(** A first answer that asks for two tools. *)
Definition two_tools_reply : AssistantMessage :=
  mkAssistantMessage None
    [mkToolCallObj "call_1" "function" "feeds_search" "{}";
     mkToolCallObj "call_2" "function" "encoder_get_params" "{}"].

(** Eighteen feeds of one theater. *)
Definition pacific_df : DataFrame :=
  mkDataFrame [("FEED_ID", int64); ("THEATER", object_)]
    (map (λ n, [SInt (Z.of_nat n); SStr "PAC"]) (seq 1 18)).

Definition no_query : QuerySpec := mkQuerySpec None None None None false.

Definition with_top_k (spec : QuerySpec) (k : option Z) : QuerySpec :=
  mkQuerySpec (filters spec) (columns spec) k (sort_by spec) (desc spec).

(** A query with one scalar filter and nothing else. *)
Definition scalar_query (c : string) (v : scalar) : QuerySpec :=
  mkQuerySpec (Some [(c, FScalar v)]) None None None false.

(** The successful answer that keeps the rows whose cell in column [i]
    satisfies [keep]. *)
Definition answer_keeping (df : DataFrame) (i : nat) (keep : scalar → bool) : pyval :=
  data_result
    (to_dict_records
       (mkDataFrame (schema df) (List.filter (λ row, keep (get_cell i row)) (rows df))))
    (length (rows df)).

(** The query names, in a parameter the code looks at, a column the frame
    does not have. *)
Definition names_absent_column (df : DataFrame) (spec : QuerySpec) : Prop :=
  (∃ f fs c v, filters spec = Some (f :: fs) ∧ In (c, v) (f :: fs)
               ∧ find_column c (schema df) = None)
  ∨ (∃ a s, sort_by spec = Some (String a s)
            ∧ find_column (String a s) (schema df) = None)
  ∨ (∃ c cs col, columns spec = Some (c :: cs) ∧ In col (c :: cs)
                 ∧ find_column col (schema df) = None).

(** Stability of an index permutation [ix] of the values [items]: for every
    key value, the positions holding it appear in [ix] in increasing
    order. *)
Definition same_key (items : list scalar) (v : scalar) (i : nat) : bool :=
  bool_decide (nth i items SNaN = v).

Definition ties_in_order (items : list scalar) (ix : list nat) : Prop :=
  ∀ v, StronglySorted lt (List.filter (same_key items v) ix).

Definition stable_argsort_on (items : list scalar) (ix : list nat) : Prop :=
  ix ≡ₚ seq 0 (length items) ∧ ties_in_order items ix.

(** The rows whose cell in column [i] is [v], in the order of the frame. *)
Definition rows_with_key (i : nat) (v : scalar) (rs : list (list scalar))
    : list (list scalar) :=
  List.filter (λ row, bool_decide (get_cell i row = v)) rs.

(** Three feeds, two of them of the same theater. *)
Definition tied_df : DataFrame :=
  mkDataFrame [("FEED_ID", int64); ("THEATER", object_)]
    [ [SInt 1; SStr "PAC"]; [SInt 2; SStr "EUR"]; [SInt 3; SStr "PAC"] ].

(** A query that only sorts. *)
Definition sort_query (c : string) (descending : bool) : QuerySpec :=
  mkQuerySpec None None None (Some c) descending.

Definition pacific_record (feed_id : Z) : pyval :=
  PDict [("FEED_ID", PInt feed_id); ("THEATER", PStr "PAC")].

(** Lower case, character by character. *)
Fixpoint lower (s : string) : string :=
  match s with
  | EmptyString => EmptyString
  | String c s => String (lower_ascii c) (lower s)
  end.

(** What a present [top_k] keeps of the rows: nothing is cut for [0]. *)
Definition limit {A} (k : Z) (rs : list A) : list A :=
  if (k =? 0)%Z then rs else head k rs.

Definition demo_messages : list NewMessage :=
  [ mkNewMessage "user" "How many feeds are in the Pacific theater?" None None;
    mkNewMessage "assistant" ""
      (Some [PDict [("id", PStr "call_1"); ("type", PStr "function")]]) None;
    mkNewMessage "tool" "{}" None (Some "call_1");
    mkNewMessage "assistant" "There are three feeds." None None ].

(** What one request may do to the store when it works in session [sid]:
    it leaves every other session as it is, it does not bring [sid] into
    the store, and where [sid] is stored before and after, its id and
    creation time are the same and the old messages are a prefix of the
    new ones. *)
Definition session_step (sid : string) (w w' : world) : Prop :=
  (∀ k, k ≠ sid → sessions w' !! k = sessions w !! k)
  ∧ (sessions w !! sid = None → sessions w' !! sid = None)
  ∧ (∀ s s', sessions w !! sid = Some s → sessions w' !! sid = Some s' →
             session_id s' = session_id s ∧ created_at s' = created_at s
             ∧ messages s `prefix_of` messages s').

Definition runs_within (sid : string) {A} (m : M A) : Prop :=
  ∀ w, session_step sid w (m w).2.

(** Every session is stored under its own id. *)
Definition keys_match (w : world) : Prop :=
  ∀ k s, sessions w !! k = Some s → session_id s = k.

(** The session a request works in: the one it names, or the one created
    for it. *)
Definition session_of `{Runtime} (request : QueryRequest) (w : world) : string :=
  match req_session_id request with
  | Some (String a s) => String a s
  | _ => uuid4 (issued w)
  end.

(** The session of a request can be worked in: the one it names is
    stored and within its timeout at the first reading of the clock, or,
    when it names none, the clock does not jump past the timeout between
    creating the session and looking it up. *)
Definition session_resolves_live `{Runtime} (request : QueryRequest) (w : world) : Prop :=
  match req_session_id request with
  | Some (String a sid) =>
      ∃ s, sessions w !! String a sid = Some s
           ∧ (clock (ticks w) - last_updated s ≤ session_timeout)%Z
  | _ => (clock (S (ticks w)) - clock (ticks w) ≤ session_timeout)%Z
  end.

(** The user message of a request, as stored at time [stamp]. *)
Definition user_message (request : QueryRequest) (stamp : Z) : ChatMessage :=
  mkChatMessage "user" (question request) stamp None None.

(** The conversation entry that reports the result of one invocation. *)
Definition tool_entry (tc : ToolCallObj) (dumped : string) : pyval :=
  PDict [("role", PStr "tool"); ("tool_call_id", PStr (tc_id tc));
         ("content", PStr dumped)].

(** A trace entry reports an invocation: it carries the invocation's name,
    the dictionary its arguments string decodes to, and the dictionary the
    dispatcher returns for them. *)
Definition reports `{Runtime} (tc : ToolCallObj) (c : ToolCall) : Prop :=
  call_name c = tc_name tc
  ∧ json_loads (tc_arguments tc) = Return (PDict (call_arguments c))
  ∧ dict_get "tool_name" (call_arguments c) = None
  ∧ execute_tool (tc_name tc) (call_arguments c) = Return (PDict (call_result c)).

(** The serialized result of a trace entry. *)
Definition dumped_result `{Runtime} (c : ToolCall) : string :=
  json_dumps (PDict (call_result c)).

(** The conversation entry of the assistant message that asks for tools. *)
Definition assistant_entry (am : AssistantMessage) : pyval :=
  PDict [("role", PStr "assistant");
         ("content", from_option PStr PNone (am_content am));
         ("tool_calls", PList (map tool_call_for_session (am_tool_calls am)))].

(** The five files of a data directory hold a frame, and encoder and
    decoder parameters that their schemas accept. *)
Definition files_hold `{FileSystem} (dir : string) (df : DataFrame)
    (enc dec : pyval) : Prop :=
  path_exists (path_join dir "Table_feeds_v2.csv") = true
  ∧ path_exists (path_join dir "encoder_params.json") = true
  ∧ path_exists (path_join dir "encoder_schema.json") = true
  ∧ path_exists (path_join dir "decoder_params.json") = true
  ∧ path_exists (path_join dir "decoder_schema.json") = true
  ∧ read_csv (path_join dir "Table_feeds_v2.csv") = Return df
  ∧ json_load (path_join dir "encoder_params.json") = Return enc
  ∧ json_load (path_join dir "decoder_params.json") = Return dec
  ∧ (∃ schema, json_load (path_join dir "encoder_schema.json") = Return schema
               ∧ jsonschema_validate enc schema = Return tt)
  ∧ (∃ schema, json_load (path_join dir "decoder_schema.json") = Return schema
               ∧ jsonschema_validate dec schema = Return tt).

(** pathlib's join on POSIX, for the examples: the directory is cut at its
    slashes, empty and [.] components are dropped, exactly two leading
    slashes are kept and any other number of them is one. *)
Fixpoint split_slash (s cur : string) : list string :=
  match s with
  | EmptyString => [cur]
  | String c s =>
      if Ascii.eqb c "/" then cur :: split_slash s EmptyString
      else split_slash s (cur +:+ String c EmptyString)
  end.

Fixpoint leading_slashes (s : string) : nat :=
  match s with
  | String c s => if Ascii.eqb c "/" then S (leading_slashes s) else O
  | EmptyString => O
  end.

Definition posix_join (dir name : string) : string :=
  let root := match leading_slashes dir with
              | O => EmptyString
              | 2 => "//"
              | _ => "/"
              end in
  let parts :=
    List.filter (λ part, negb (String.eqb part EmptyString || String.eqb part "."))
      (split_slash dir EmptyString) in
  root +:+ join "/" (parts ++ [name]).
#####
DESCRIPTION OF THE TASK
Of the lines above, output exactly those from the line bearing "world) : string" through the line bearing "(** The session of", inclusive.

EXERCISE SOLUTION
Definition session_of `{Runtime} (request : QueryRequest) (w : world) : string :=
  match req_session_id request with
  | Some (String a s) => String a s
  | _ => uuid4 (issued w)
  end.

(** The session of a request can be worked in: the one it names is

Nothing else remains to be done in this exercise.